Dona Mirtes, dizia a lenda, cuspia fogo pelas ventas, algo tão apavorante quanto sua temida lança com espinhos em uma das extremidades, chamada de vassoura. O Lima entrou cavalgando pelo corredor, onde Mirtes, A Terrível, aguardava do outro lado, em posição de combate. Um rápido e certeiro golpe no flanco do alazão o tornou rubro no mesmo instante. Lima, num átimo, saltou do animal em direção à jugular da terrível Faxineira; com o escudo, protegeu o peito. Com a espada, deu cabo daquele monstro que, vendo o fim próximo, praguejou:

- Nunca mais sua mesa será limpa, seu Lima!

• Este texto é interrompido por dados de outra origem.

(** C10.  Whatever the session holds when the customer confirms, and
    whatever fails on the way, every booking row that
    [confirm_booking_handler] adds has the time of the confirmation as its
    start_date, no end_date, and active=true; the database it leaves is
    the same for every other content of the session store; and the
    end_date of a booking stays NULL through every sequence of engine
    operations that does not return that booking. *)
Theorem wizard_dates_not_persisted (w : World) (u : Update)
  (fsm' : gmap (Z * Z) Session) (booking_id : Z) (os : list (Z * op)) :
  let w' := snd (confirm_booking_handler u w) in
  (forall b, In b (bookings (w_db w')) ->
             In b (bookings (w_db w)) \/
             (b_start_date b = w_now w /\ b_end_date b = None /\
              b_active b = true)) /\
  w_db (snd (confirm_booking_handler u (set_fsm fsm' w))) = w_db w' /\
  (Forall (fun to => allowed (fun b => b <> booking_id) (snd to)) os ->
   end_date_null booking_id (w_db w) ->
   end_date_null booking_id (w_db (snd (run_ops os w)))).
Proof.
  split; [|split].
  - pose proof (confirm_booking_handler_db (w_now w) (w_db w) (w_txn w) u w
                  eq_refl eq_refl eq_refl) as H.
    assert (Hd : w_db (snd (confirm_booking_handler u w)) = w_db w \/
                 exists c k,
                   w_db (snd (confirm_booking_handler u w)) =
                   booked c k (w_now w) (w_db w)).
    { destruct (confirm_booking_handler u w) as [[a|e] w1]; simpl;
        destruct H as [_ H]; exact H. }
    intros b Hb. destruct Hd as [Hd|(c & k & Hd)]; rewrite Hd in Hb.
    + left. exact Hb.
    + simpl in Hb. apply in_app_or in Hb.
      destruct Hb as [Hb|[<-|[]]]; [left; exact Hb|right].
      repeat split.
  - assert (Ha : agree (set_fsm fsm' w) w).
    { unfold agree. simpl. repeat split. }
    destruct (oblivious_confirm_booking_handler u _ _ Ha) as [_ (Hd & _)].
    exact Hd.
  - intros Hall H0.
    apply (run_ops_keeps (end_date_null booking_id)
             (fun b => b <> booking_id)
             (end_date_null_bookings booking_id)
             (end_date_null_delete booking_id)
             (end_date_null_pending booking_id)
             (end_date_null_close booking_id)
             (end_date_null_insert booking_id)); assumption.
Qed.

Lemma wizard_dates_not_persisted_witness :
  let k := (100, 100) in
  let w0 :=
    set_fsm (<[k := mkSession (Some booking_select_start_date)
                      (<["car_id" := VInt 5]> ∅)]> ∅) demo_world in
  let step h data w := snd (h (mkUpdate 100 100 data false None) w) in
  let w4 :=
    step end_time_handler "end_time_18:30"
      (step end_date_handler "end_date_2026-01-03"
         (step start_time_handler "start_time_09:00"
            (step start_date_handler "start_date_2026-01-02" w0))) in
  let w5 := step confirm_booking_handler "confirm_booking_5" w4 in
  let os := [(2000, ApproveBooking 1); (3000, BookCar 2 7)] in
  s_data (session_of k w4) !! "start_datetime" =
    Some (VStr "2026-01-02 09:00") /\
  s_data (session_of k w4) !! "end_datetime" =
    Some (VStr "2026-01-03 18:30") /\
  bookings (w_db w5) = [mkBooking 1 1 5 1000 None true false] /\
  end_date_null 1 (w_db (snd (run_ops os w5))).
Proof.
  intros k w0 step w4 w5 os.
  destruct (wizard_dates_not_persisted w5 (mkUpdate 100 100 "" false None)
              ∅ 1 os) as (_ & _ & H).
  split; [vm_compute; reflexivity|]. split; [vm_compute; reflexivity|].
  assert (B : bookings (w_db w5) = [mkBooking 1 1 5 1000 None true false])
    by (vm_compute; reflexivity).
  split; [exact B|].
  apply H.
  - repeat constructor; simpl; discriminate.
  - intros b Hb _. rewrite B in Hb. destruct Hb as [<-|[]]. reflexivity.
Defined.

Depois de pequena prece ao pobre Coletivo, o alazão branco, Lima seguiu à pé de encontro ao Gerente, o Maldito, um antigo Rei que caiu em desgraça quando as ações do Reino Empresa caíram na Bolsa. Destinado a viver de pequenos feudos no Escritório, o Gerente ansiava por conquistar todo o Reino e, para isso, o apoio ao terrível Papelada era essencial. Reunido o séquito, o implacável Gerente disse que Lima não poderia passar, caso contrário cabeças rolariam. E rolaram, pois Lima, excelente espadachim, ambidestro e tudo mais, derrotou o temível grupo dos Puxa-Sacos, não conseguindo chegar ao Gerente, pois o mesmo estava em uma reunião com a equipe.

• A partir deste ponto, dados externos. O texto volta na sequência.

Lemma select_valid_then_current_witness :
  ∃ entry,
    reinterpretations !! 1 = Some entry ∧
    current (select "int" pageInitialState) = Some entry.
Proof.
  eexists. split; [reflexivity |].
  match goal with
  | |- _ = Some ?e =>
      assert (Hin : e ∈ reinterpretations)
        by (apply list_elem_of_lookup; exists 1; reflexivity);
      exact (proj1 (select_valid_then_current e pageInitialState Hin))
  end.
Defined.

(** C2, as stated, fails: after "double" was selected, selecting an id that
    matches no entry does not keep the double entry current. *)
Lemma select_unknown_changes_current :
  ¬ (∀ (s : PageState) (id : string),
       (∀ entry, entry ∈ reinterpretations → Interpretation.id entry ≠ id) →
       current (select id s) = current s).
Proof.
  intros Hclaim.
  specialize (Hclaim (select "double" pageInitialState) "bogus").
  assert (Hmiss : ∀ entry, entry ∈ reinterpretations →
                           Interpretation.id entry ≠ "bogus").
  { intros entry Hin. table_cases Hin; discriminate. }
  specialize (Hclaim Hmiss). vm_compute in Hclaim. discriminate Hclaim.
Qed.

(** C2, amended. [select(id)] with an id that matches no entry raises no
    error and makes [current()] the default first entry of the table, whatever
    was selected before; this is also what [current()] returns when no
    selection was ever made. *)
Theorem select_unknown_falls_back (questions : list QuizQuestion.t)
    (s : PageState) (id : string) :
  (∀ entry, entry ∈ reinterpretations → Interpretation.id entry ≠ id) →
  is_Some (current (select id s)) ∧
  current (select id s) = reinterpretations !! 0 ∧
  current (select id s) = current (initialState questions).
Proof.
  intros Hmiss.
  assert (Hcur : current (select id s) = reinterpretations !! 0).
  { unfold current, select, selectedInterpretation; cbn [selectedId].
    by rewrite find_by_id_miss. }
  rewrite Hcur. split; [by eexists | split; reflexivity].
Qed.

Lemma select_unknown_falls_back_witness :
  current (select "bogus" (select "double" pageInitialState)) = reinterpretations !! 0.
Proof.
  refine (proj1 (proj2 (select_unknown_falls_back quizQuestions
                          (select "double" pageInitialState) "bogus" _))).
  intros entry Hin. table_cases Hin; discriminate.
Defined.

(** The encoder on values whose binary64 patterns are well known: 1, 0.1,
    1/3, a tie rounded to even, the smallest normal and the largest finite
    number, and a number that rounds past the largest. *)
Example binary64Bits_known_values :
  binary64Bits 1 1 = Some 0x3FF0000000000000%Z ∧
  binary64Bits 1 10 = Some 0x3FB999999999999A%Z ∧
  binary64Bits 1 3 = Some 0x3FD5555555555555%Z ∧
  binary64Bits (2 ^ 53 + 1) 1 = Some 0x4340000000000000%Z ∧
  binary64Bits (2 ^ 53 + 3) 1 = Some 0x4340000000000002%Z ∧
  binary64Bits 1 (2 ^ 1022) = Some 0x0010000000000000%Z ∧
  binary64Bits (2 ^ 1024 - 2 ^ 970 - 1) 1 = Some 0x7FEFFFFFFFFFFFFF%Z ∧
  binary64Bits (2 ^ 1024 - 2 ^ 970) 1 = None.
Proof. repeat split; vm_compute; reflexivity. Qed.

Lemma roundHalfEven_nearest (n d : Z) :
  (0 < d)%Z → (2 * Z.abs (n - d * roundHalfEven n d) ≤ d)%Z.
Proof.
  intros Hd. unfold roundHalfEven.
  pose proof (Z.div_mod n d ltac:(lia)) as Hdiv.
  pose proof (Z.mod_pos_bound n d Hd) as Hmod.
  repeat case_match; lia.
Qed.

(** The two patterns checked without the encoder. A binary64 value in [2, 4)
    with 53-bit significand [m] is [m / 2^51] and has the pattern
    [1024 * 2^52 + (m - 2^52)]; it is the value nearest to [num / den] when
    it lies within half a unit of [2^-51] of it. The significand of
    0x400921FB54411744 is that near to 3.1415926535; the significand of
    0x400921FB54442D18 is that near to 3.141592653589793 and farther from
    3.1415926535. *)
Example binary64_patterns_checked :
  let near (m num den : Z) : Prop :=
    (2 ^ 52 ≤ m < 2 ^ 53 ∧ 2 * Z.abs (m * den - num * 2 ^ 51) < den)%Z in
  near 0x1921FB54411744%Z 31415926535%Z 10000000000%Z ∧
  (1024 * 2 ^ 52 + (0x1921FB54411744 - 2 ^ 52) = 0x400921FB54411744)%Z ∧
  near 0x1921FB54442D18%Z 3141592653589793%Z 1000000000000000%Z ∧
  (1024 * 2 ^ 52 + (0x1921FB54442D18 - 2 ^ 52) = 0x400921FB54442D18)%Z ∧
  ¬ near 0x1921FB54442D18%Z 31415926535%Z 10000000000%Z ∧
  littleEndianBytes 0x400921FB54442D18 =
    [0x18; 0x2D; 0x44; 0x54; 0xFB; 0x21; 0x09; 0x40]%Z ∧
  littleEndianBytes 0x400921FB54411744 =
    [0x44; 0x17; 0x41; 0x54; 0xFB; 0x21; 0x09; 0x40]%Z.
Proof.
  cbv zeta. repeat split; try (vm_compute; reflexivity); try (vm_compute; discriminate).
  intros [_ Hnear]. vm_compute in Hnear. discriminate Hnear.
Qed.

E eis que um riso de escárnio surgiu, após a batalha contra os Puxa-Sacos. Ele, Papelada em pessoa, veio para o duelo final contra Sir Lima. O nobre cavaleiro sentiu as pernas bambearem, mas segurou firme e, por São Vale Refeição, não poderia deixar que nada de mal acontecesse à Secretária Executiva nem ao choppinho do final de tarde. Papelada, impiedoso, valeu-se logo de formulários como a DARF, o CAGED e outros como IRPF e o IPTU, de propriedade dos sábios diretores do Reino Empresa. Lima, defendendo-se com galardia, via suas forças se exaurindo, enquanto a pobre Secretária gritava por socorro na mais alta sala do mais terrível Conjunto Empresarial. Papelada, por sua vez, atacava sem dó, até que viu o pobre Lima subjugado e, sem clemência, deu-lhe com um bloco de notas, todas a terem o valor do IPI corrigido, o que destruiu o escudo do nosso herói, deixando-o a mercê da mais terrível arma já usada pelo homem, o infame Relatório.

Vencido pela burocracia, o cavaleiro teve de fazer serão. E como nem tudo é conto de fadas nessa história, Sir Lima não recebeu hora extra. E também não tomou choppinho com a Secretária.